** DATA FOR THE TASK follows **

Definition tryObjectEncoding (share : bool) (o : oid) : ST store oid :=
  r ← obj o;
  _ ← assert_that (bool_decide (type r = OBJ_STRING));
  if negb (sdsEncodedObject r) then mret o
  else if refcount r >? 1 then mret o
  else
    s ← lift (as_sds r);
    let len := zlen s in
    match (if len <=? 20 then string2l s else None) with
    | Some value =>
        if share && is_shared_integer value then
          _ ← decrRefCount o; _ ← incrRefCount (Shared value); mret (Shared value)
        else
          _ ← set_obj o (with_ptr (PLong value) (with_encoding OBJ_ENCODING_INT r)); mret o
    | None =>
        if len <=? OBJ_ENCODING_EMBSTR_SIZE_LIMIT then
          if bool_decide (encoding r = OBJ_ENCODING_EMBSTR) then mret o
          else emb ← createEmbeddedStringObject s; _ ← decrRefCount o; mret emb
        else mret o
    end.

Definition getDecodedObject (o : oid) : ST store oid :=
  r ← obj o;
  if sdsEncodedObject r then _ ← incrRefCount o; mret o
  else if bool_decide (type r = OBJ_STRING) && bool_decide (encoding r = OBJ_ENCODING_INT) then
    v ← lift (as_long r); buf ← lift (ll_bytes v); createStringObject buf
  else fail.

(** The bytes of a string object, on the stack when it is an integer. *)
Definition string_bytes (r : robj) : option sds :=
  if sdsEncodedObject r then as_sds r else v ← as_long r; ll_bytes v.

Definition compareStringObjects (a b : oid) : ST store Z :=
  ra ← obj a; rb ← obj b;
  _ ← assert_that (bool_decide (type ra = OBJ_STRING) && bool_decide (type rb = OBJ_STRING));
  if bool_decide (a = b) then mret 0 else
  astr ← lift (string_bytes ra); bstr ← lift (string_bytes rb);
  let alen := zlen astr in
  let blen := zlen bstr in
  let minlen := if alen <? blen then alen else blen in
  let cmp := memcmp (Z.to_nat minlen) astr bstr in
  mret (if cmp =? 0 then wraps 32 (alen - blen) else cmp).

Definition equalStringObjects (a b : oid) : ST store bool :=
  ra ← obj a; rb ← obj b;
  if bool_decide (encoding ra = OBJ_ENCODING_INT) && bool_decide (encoding rb = OBJ_ENCODING_INT) then
    mret (bool_decide (ptr ra = ptr rb))
  else
    c ← compareStringObjects a b; mret (c =? 0).

Definition stringObjectLen (o : oid) : ST store Z :=
  r ← obj o;
  _ ← assert_that (bool_decide (type r = OBJ_STRING));
  if sdsEncodedObject r then s ← lift (as_sds r); mret (zlen s)
  else v ← lift (as_long r); mret (sdigits10 v).

(** [None] is [C_ERR]; a null object counts as 0. *)
Definition getLongLongFromObject (o : option oid) : ST store (option Z) :=
  match o with
  | None => mret (Some 0)
  | Some o =>
      r ← obj o;
      _ ← assert_that (bool_decide (type r = OBJ_STRING));
      if sdsEncodedObject r then s ← lift (as_sds r); mret (string2ll s)
      else if bool_decide (encoding r = OBJ_ENCODING_INT) then v ← lift (as_long r); mret (Some v)
      else fail
  end.

Definition isObjectRepresentableAsLongLong (o : oid) : ST store (option Z) :=
  r ← obj o;
  _ ← assert_that (bool_decide (type r = OBJ_STRING));
  if bool_decide (encoding r = OBJ_ENCODING_INT) then v ← lift (as_long r); mret (Some v)
  else s ← lift (as_sds r); mret (string2ll s).

(** ** Exact reference counting *)

(** Number of occurrences of an address. *)
Definition occ (o : oid) (l : list oid) : Z := zlen (filter (fun x => x = o) l).

(** The references from the databases, and all references when [E] are the others. *)
Definition dict_refs (m : gmap (Z * sds) oid) : list oid := (map_to_list m).*2.
Definition refs (s : store) (E : list oid) : list oid := dict_refs (dict s) ++ E.

Definition robj_ok (r : robj) : Prop :=
  match type r, encoding r, ptr r with
  | OBJ_STRING, (OBJ_ENCODING_RAW | OBJ_ENCODING_EMBSTR), PSds bs => bytes_ok bs
  | OBJ_STRING, OBJ_ENCODING_INT, PLong v => in_s 64 v
  | OBJ_STRING, _, _ => False
  | OBJ_SET, OBJ_ENCODING_INTSET, PData (DIntset _) => True
  | OBJ_SET, OBJ_ENCODING_HT, PData (DSet _) => True
  | OBJ_SET, _, _ => False
  | OBJ_HASH, OBJ_ENCODING_ZIPLIST, PData (DZiplist _) => True
  | OBJ_HASH, OBJ_ENCODING_HT, PData (DHash _) => True
  | OBJ_HASH, _, _ => False
  | _, _, PData _ => True
  | _, _, _ => False
  end.

(** A count that reaches [OBJ_SHARED_REFCOUNT] stays there: the object is never freed. *)
Definition count_ok (n : Z) (r : robj) : Prop :=
  (refcount r = n /\ 0 < n < OBJ_SHARED_REFCOUNT) \/ refcount r = OBJ_SHARED_REFCOUNT.

Record store_ok (s : store) (E : list oid) : Prop := {
  ok_count : forall p r, objs s !! p = Some r -> count_ok (occ (Heap p) (refs s E)) r;
  ok_obj : forall p r, objs s !! p = Some r -> robj_ok r;
  ok_live : forall o, o ∈ refs s E -> is_Some (obj_at s o);
  ok_expires : dom (expires s) ⊆ dom (dict s)
}.

(** The value a client sees: the bytes of a string, or data of another type. *)
Inductive value : Type := VStr (s : sds) | VObj (t : otype) (d : data).

#[global] Instance value_eq_dec : EqDecision value.
Proof. solve_decision. Defined.

Definition val_of (r : robj) : value :=
  match ptr r with
  | PSds s => VStr s
  | PLong v => VStr (sdec v)
  | PData d => VObj (type r) d
  end.

(** The value at an address, and the value bound to a key. *)
Definition val_at (s : store) (o : oid) : option value := val_of <$> obj_at s o.
Definition view (s : store) (k : Z * sds) : option value := dict s !! k ≫= val_at s.

Lemma occ_nil o : occ o [] = 0.
Proof. done. Qed.
Lemma occ_cons o x l : occ o (x :: l) = (if decide (x = o) then 1 else 0) + occ o l.
Proof.
  unfold occ. rewrite filter_cons. destruct (decide (x = o)); [|done]. rewrite zlen_cons. lia.
Qed.
Lemma occ_app o l k : occ o (l ++ k) = occ o l + occ o k.
Proof. unfold occ. rewrite filter_app, zlen_app. done. Qed.
Lemma occ_perm o l k : l ≡ₚ k -> occ o l = occ o k.
Proof. intros H. unfold occ, zlen. by rewrite H. Qed.
Lemma occ_nonneg o l : 0 <= occ o l.
Proof. apply zlen_nonneg. Qed.
Lemma occ_pos o l : o ∈ l <-> 0 < occ o l.
Proof.
  induction l as [|x l IH]; [rewrite occ_nil; split; [by intros ?%elem_of_nil|lia]|].
  rewrite occ_cons, elem_of_cons, IH. pose proof (occ_nonneg o l).
  destruct (decide (x = o)) as [->|Hne]; split.
  - intros _. lia.
  - intros _. by left.
  - intros [->|]; [done|lia].
  - intros ?. right. lia.
Qed.
#[export] Hint Resolve occ_nonneg : redis.

Lemma dict_refs_insert m k o : m !! k = None -> dict_refs (<[k:=o]> m) ≡ₚ o :: dict_refs m.
Proof. intros Hk. unfold dict_refs. by rewrite map_to_list_insert. Qed.

Lemma dict_refs_delete m k o : m !! k = Some o -> dict_refs m ≡ₚ o :: dict_refs (delete k m).
Proof.
  intros Hk. rewrite <- (insert_delete_id m k o Hk) at 1. apply dict_refs_insert, lookup_delete_eq.
Qed.

Lemma dict_refs_elem m k o : m !! k = Some o -> o ∈ dict_refs m.
Proof. intros Hk. unfold dict_refs. apply (list_elem_of_fmap_2 snd _ (k, o)). by apply elem_of_map_to_list. Qed.

Lemma refs_dict s E k o : dict s !! k = Some o -> o ∈ refs s E.
Proof. intros. unfold refs. apply elem_of_app. left. by eapply dict_refs_elem. Qed.

Lemma refs_ext s E o : o ∈ E -> o ∈ refs s E.
Proof. intros. unfold refs. apply elem_of_app. by right. Qed.
#[export] Hint Resolve refs_dict refs_ext : redis.

Lemma store_ok_perm s E E' : E ≡ₚ E' -> store_ok s E -> store_ok s E'.
Proof.
  intros HE [H1 H2 H3 H4]. split; [| |intros o Ho; apply H3|]; try done.
  - intros p r Hp. specialize (H1 p r Hp). unfold refs in *. by rewrite occ_app, <- (occ_perm _ _ _ HE), <- occ_app.
  - unfold refs in *. by rewrite HE.
Qed.

#[global] Instance store_ok_proper s : Proper ((≡ₚ) ==> iff) (store_ok s).
Proof. intros E E' HE. split; by apply store_ok_perm. Qed.

(** Two objects that differ at most in the count. *)
Definition same_obj (r r' : robj) : Prop := with_refcount 0 r = with_refcount 0 r'.

(** The objects at the addresses of [l] are kept. *)
Definition kept (l : list oid) (s s' : store) : Prop :=
  forall o, o ∈ l -> exists r r', obj_at s o = Some r /\ obj_at s' o = Some r' /\ same_obj r r'.

(** A step on the heap alone, that keeps the objects of [l]. *)
Definition heap_step (l : list oid) (s s' : store) : Prop :=
  dict s' = dict s /\ expires s' = expires s /\ kept l s s'.

Lemma same_obj_val r r' : same_obj r r' -> val_of r = val_of r'.
Proof. unfold same_obj, with_refcount, val_of. destruct r, r'; simpl. by intros [= -> -> ->]. Qed.

Lemma kept_val l s s' o : kept l s s' -> o ∈ l -> val_at s' o = val_at s o.
Proof.
  intros Hk Ho. destruct (Hk o Ho) as (r & r' & H1 & H2 & H3). unfold val_at. rewrite H1, H2. cbn.
  by rewrite (same_obj_val _ _ H3).
Qed.

Lemma heap_step_view E s s' k : heap_step (refs s E) s s' -> view s' k = view s k.
Proof.
  intros (Hd & _ & Hk). unfold view. rewrite Hd. destruct (dict s !! k) as [o|] eqn:E0; [|done].
  cbn. eapply kept_val; eauto with redis.
Qed.

Lemma with_objs_refs f s E : refs (with_objs f s) E = refs s E.
Proof. done. Qed.

(** ** The primitive steps on the heap *)

Lemma alloc_obj_spec s E r :
  store_ok s E -> robj_ok r -> refcount r = 1 ->
  exists o s', alloc_obj r s = Some (o, s') /\ store_ok s' (o :: E) /\ obj_at s' o = Some r /\
    (o ∉ refs s E) /\ heap_step (refs s E) s s'.
Proof.
  intros Hok Hr Hc. unfold alloc_obj. run. set (p := fresh (dom (objs s))).
  assert (objs s !! p = None) as Hp by (apply not_elem_of_dom, is_fresh).
  assert (forall o, o ∈ refs s E -> o <> Heap p) as Hne.
  { intros o Ho ->. apply (ok_live _ _ Hok) in Ho as [x Hx]. cbn in Hx. congruence. }
  exists (Heap p), (with_objs (insert p r) s). split_and!;
    [done| |apply lookup_insert_eq|by intros Ho%Hne|split; [done|split; [done|]]].
  - split; unfold refs; cbn [with_objs objs dict expires].
    + intros q x Hq. rewrite occ_app, occ_cons. destruct (decide (Heap p = Heap q)) as [[= <-]|Hqp].
      * rewrite lookup_insert_eq in Hq. injection Hq as <-. left.
        assert (occ (Heap p) (refs s E) = 0) as H0.
        { pose proof (occ_nonneg (Heap p) (refs s E)). destruct (Z.eq_dec (occ (Heap p) (refs s E)) 0); [done|].
          exfalso. apply (Hne (Heap p)); [|done]. apply occ_pos. lia. }
        unfold refs in H0. rewrite occ_app in H0. unfold OBJ_SHARED_REFCOUNT. lia.
      * rewrite lookup_insert_ne in Hq by congruence. apply (ok_count _ _ Hok) in Hq.
        unfold refs in Hq. by rewrite occ_app in Hq.
    + intros q x Hq. destruct (decide (p = q)) as [<-|Hqp].
      * rewrite lookup_insert_eq in Hq. congruence.
      * rewrite lookup_insert_ne in Hq by done. by eapply (ok_obj _ _ Hok).
    + intros o Ho. apply elem_of_app in Ho. rewrite elem_of_cons in Ho.
      destruct (decide (o = Heap p)) as [->|Hn]; [exists r; apply lookup_insert_eq|].
      destruct (ok_live _ _ Hok o) as [x Hx]; [unfold refs; rewrite elem_of_app; tauto|].
      exists x. destruct o as [n|q]; [done|]. cbn in *. rewrite lookup_insert_ne by congruence. done.
    + apply (ok_expires _ _ Hok).
  - intros o Ho. destruct (ok_live _ _ Hok o Ho) as [x Hx]. exists x, x. split_and!; [done| |done].
    specialize (Hne o Ho). destruct o as [n|q]; [done|]. cbn in *. by rewrite lookup_insert_ne by congruence.
Qed.

Lemma count_ok_pos n r : count_ok n r -> refcount r <= 0 -> False.
Proof. unfold count_ok, OBJ_SHARED_REFCOUNT. lia. Qed.

(** Replacing an object: what has to be checked. *)
Lemma update_ok s E E' p r r' :
  store_ok s E -> objs s !! p = Some r -> robj_ok r' ->
  (forall q, q <> p -> occ (Heap q) E' = occ (Heap q) E) ->
  (forall o, o ∈ E' -> o ∈ refs s E) ->
  count_ok (occ (Heap p) (refs s E')) r' ->
  store_ok (with_objs (insert p r') s) E'.
Proof.
  intros Hok Hp Hr Hq HE Hc. split; unfold refs; cbn [with_objs objs dict expires].
  - intros q x Hx. destruct (decide (p = q)) as [<-|Hne].
    + rewrite lookup_insert_eq in Hx. by injection Hx as <-.
    + rewrite lookup_insert_ne in Hx by done. apply (ok_count _ _ Hok) in Hx.
      unfold refs in Hx. rewrite occ_app, Hq by done. by rewrite occ_app in Hx.
  - intros q x Hx. destruct (decide (p = q)) as [<-|Hne].
    + rewrite lookup_insert_eq in Hx. by injection Hx as <-.
    + rewrite lookup_insert_ne in Hx by done. by eapply (ok_obj _ _ Hok).
  - intros o Ho. assert (o ∈ refs s E) as Ho'.
    { apply elem_of_app in Ho as [Ho|Ho]; [|by apply HE]. unfold refs. apply elem_of_app. by left. }
    destruct (ok_live _ _ Hok o Ho') as [x Hx]. destruct o as [n|q]; [by exists x|]. cbn in *.
    destruct (decide (p = q)) as [<-|Hne]; [rewrite lookup_insert_eq; by eexists|].
    rewrite lookup_insert_ne by done. by exists x.
  - apply (ok_expires _ _ Hok).
Qed.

** End of DATA FOR THE TASK **

YOUR ASSIGNMENT:
Checking each line of the data, count the ones containing "decrRefCount", and give only that count.

ANSWER TO THIS PROBLEM:
2